→ **Supplied records**

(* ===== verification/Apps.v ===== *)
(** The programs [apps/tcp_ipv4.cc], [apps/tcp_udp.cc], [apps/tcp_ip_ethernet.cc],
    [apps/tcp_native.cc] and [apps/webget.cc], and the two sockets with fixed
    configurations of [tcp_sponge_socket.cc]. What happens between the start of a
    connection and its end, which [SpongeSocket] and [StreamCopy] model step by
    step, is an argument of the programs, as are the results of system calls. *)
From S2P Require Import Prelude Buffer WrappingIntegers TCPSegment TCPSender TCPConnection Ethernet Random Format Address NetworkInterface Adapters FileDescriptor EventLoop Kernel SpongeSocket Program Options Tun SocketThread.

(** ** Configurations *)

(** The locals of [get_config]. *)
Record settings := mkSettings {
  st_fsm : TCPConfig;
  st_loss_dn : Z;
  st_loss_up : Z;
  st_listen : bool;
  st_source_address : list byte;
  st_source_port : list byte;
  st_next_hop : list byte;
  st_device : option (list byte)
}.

→ **Aim of the task**
Look through the listing above. Pick out each line with "programs" and copy it.

→ **Completed task**
(** The programs [apps/tcp_ipv4.cc], [apps/tcp_udp.cc], [apps/tcp_ip_ethernet.cc],
    step, is an argument of the programs, as are the results of system calls. *)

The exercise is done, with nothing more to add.